What you return should be exactly the lines from the one containing "destruct (idempotencyHash p opts) as [h|e]." down to the final line of the listing, with nothing else.
---- EXTRACTED RECORDS
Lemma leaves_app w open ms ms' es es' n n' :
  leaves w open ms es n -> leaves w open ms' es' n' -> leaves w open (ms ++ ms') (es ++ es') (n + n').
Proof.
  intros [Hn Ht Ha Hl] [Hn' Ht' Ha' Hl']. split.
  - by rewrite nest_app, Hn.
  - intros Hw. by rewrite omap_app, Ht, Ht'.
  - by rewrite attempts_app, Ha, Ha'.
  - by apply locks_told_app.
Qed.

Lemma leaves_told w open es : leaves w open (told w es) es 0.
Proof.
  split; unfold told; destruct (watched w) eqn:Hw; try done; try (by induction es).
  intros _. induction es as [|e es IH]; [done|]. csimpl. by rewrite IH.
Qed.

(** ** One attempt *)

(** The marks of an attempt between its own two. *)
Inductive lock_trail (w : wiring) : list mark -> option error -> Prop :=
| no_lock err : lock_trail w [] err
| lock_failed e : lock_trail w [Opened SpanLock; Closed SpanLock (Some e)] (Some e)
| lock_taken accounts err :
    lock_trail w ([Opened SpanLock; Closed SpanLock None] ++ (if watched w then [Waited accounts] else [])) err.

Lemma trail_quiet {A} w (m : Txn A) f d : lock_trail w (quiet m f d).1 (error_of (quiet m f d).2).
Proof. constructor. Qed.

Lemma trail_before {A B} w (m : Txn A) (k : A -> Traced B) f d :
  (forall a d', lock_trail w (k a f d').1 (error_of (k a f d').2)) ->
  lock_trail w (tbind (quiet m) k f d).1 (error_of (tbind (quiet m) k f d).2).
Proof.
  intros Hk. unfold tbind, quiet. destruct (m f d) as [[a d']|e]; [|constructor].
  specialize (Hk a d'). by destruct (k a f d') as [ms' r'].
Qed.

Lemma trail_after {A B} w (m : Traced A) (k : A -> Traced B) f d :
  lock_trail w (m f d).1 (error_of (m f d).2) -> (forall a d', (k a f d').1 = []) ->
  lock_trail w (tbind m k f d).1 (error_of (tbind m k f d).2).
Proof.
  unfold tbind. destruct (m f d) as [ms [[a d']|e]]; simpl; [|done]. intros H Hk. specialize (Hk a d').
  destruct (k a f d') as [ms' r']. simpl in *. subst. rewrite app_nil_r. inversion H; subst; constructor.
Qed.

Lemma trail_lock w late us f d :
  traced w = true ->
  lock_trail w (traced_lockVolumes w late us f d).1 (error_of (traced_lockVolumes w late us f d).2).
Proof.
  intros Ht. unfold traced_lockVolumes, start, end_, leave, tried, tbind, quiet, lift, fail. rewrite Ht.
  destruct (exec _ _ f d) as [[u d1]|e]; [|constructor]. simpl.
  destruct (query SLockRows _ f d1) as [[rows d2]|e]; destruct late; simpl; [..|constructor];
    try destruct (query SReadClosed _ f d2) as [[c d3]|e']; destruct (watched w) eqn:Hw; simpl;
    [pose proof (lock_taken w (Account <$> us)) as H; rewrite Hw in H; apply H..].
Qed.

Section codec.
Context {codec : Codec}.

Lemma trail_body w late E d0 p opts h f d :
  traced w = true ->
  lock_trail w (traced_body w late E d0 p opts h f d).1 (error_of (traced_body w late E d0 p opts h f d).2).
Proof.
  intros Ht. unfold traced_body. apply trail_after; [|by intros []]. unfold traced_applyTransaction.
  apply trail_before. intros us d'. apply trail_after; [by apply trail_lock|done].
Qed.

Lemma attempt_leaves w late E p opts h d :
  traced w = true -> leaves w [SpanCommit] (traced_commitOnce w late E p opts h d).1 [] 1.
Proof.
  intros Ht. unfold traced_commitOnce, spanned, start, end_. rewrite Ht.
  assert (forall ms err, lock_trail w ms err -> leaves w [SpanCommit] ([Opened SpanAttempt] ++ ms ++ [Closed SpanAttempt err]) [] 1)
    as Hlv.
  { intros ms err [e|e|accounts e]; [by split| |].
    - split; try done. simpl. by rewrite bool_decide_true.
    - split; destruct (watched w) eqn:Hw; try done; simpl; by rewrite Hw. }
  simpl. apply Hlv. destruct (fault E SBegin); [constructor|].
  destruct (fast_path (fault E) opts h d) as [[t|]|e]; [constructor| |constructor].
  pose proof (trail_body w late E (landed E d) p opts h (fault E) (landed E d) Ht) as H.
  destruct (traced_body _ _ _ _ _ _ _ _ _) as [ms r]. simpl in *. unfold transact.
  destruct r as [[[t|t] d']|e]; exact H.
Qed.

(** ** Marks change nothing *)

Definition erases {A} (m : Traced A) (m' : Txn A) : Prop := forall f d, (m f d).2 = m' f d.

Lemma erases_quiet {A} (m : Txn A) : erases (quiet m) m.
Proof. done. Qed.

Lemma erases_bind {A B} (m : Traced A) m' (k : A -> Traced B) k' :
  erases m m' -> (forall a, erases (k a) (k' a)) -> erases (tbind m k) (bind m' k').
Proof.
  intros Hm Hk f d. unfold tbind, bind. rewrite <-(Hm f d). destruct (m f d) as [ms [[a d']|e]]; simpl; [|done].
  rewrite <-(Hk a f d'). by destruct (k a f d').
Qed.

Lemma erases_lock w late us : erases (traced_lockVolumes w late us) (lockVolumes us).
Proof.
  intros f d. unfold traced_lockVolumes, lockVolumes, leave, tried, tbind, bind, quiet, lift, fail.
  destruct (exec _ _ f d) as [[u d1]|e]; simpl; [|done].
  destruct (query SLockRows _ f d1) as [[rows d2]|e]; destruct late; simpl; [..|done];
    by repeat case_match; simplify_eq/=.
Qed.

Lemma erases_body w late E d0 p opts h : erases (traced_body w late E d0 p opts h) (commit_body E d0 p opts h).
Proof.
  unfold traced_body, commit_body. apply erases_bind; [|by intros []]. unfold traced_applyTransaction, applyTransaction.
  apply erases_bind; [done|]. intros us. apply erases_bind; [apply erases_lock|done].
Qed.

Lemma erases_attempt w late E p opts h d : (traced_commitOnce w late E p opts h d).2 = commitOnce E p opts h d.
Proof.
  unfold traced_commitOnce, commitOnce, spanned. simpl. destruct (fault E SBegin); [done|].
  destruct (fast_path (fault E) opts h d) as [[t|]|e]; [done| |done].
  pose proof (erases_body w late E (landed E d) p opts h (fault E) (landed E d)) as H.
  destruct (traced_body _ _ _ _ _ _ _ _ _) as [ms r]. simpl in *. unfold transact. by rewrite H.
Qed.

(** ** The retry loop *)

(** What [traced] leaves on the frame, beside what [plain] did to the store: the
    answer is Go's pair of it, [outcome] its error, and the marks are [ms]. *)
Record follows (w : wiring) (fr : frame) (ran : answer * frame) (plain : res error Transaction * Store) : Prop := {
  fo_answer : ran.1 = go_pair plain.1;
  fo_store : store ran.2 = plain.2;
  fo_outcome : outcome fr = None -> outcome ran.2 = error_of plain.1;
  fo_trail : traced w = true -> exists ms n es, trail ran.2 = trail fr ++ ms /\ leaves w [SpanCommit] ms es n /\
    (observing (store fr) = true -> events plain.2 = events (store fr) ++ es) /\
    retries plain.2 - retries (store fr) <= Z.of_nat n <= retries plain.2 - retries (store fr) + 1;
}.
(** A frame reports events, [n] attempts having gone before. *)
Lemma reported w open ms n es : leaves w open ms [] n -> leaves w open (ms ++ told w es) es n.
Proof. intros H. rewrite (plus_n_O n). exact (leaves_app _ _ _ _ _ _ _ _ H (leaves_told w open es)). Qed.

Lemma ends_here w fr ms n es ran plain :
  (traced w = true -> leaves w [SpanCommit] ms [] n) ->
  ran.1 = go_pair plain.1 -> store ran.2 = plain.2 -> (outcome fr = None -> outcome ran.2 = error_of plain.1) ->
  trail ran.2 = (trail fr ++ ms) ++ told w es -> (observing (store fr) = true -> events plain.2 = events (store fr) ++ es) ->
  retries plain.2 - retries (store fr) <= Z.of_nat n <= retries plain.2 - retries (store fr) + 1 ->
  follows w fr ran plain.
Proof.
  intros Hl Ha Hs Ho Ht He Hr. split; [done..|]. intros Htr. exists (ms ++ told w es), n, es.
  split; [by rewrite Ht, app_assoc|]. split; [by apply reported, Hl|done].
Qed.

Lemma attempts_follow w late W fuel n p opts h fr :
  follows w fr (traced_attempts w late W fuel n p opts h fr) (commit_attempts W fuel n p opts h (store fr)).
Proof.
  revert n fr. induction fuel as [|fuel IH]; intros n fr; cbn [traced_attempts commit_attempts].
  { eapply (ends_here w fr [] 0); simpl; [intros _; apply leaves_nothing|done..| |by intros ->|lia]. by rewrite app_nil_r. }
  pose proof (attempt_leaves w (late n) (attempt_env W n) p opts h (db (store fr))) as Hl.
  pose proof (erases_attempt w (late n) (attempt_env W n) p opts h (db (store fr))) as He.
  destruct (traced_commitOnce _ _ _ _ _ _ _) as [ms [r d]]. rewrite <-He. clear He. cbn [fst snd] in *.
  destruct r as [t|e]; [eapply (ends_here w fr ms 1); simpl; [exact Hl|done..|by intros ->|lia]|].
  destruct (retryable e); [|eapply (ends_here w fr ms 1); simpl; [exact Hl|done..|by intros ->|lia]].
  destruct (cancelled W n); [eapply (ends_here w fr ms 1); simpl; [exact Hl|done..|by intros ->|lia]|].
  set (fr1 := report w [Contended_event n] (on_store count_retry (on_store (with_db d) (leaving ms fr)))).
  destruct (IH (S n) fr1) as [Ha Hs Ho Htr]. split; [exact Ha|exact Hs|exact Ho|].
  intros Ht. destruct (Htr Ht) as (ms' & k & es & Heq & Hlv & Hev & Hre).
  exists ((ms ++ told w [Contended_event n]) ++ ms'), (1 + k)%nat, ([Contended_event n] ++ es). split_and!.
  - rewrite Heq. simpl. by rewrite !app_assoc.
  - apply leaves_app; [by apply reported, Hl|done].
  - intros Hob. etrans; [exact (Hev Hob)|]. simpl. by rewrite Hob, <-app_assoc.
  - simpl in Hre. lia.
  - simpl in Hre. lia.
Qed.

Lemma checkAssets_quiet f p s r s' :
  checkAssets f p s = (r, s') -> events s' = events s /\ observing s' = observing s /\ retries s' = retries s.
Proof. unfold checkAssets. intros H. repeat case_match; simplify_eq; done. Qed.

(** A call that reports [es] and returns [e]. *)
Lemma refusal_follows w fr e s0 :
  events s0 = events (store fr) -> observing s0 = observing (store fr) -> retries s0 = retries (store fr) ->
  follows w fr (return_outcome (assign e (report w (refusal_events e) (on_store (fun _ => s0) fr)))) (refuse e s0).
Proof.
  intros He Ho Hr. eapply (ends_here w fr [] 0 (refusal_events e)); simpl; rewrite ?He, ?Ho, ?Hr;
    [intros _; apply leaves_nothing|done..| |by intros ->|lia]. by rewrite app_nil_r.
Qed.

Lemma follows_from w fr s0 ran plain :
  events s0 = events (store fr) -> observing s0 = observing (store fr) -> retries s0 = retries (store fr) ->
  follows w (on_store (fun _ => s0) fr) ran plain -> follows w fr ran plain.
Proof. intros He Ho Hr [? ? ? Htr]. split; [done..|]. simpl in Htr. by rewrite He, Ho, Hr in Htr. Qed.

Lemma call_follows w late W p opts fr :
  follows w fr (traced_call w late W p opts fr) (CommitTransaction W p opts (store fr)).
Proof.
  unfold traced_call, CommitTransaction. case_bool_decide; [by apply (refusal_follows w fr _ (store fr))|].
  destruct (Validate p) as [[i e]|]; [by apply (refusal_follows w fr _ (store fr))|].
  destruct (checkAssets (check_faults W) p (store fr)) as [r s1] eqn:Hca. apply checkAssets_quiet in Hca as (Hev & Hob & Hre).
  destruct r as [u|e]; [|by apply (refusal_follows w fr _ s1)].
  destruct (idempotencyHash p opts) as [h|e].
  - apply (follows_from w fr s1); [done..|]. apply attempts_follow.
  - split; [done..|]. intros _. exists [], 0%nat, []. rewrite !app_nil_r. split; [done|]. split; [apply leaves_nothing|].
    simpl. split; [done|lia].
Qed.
--------
## EXERCISE SOLUTION
  destruct (idempotencyHash p opts) as [h|e].
  - apply (follows_from w fr s1); [done..|]. apply attempts_follow.
  - split; [done..|]. intros _. exists [], 0%nat, []. rewrite !app_nil_r. split; [done|]. split; [apply leaves_nothing|].
    simpl. split; [done|lia].
Qed.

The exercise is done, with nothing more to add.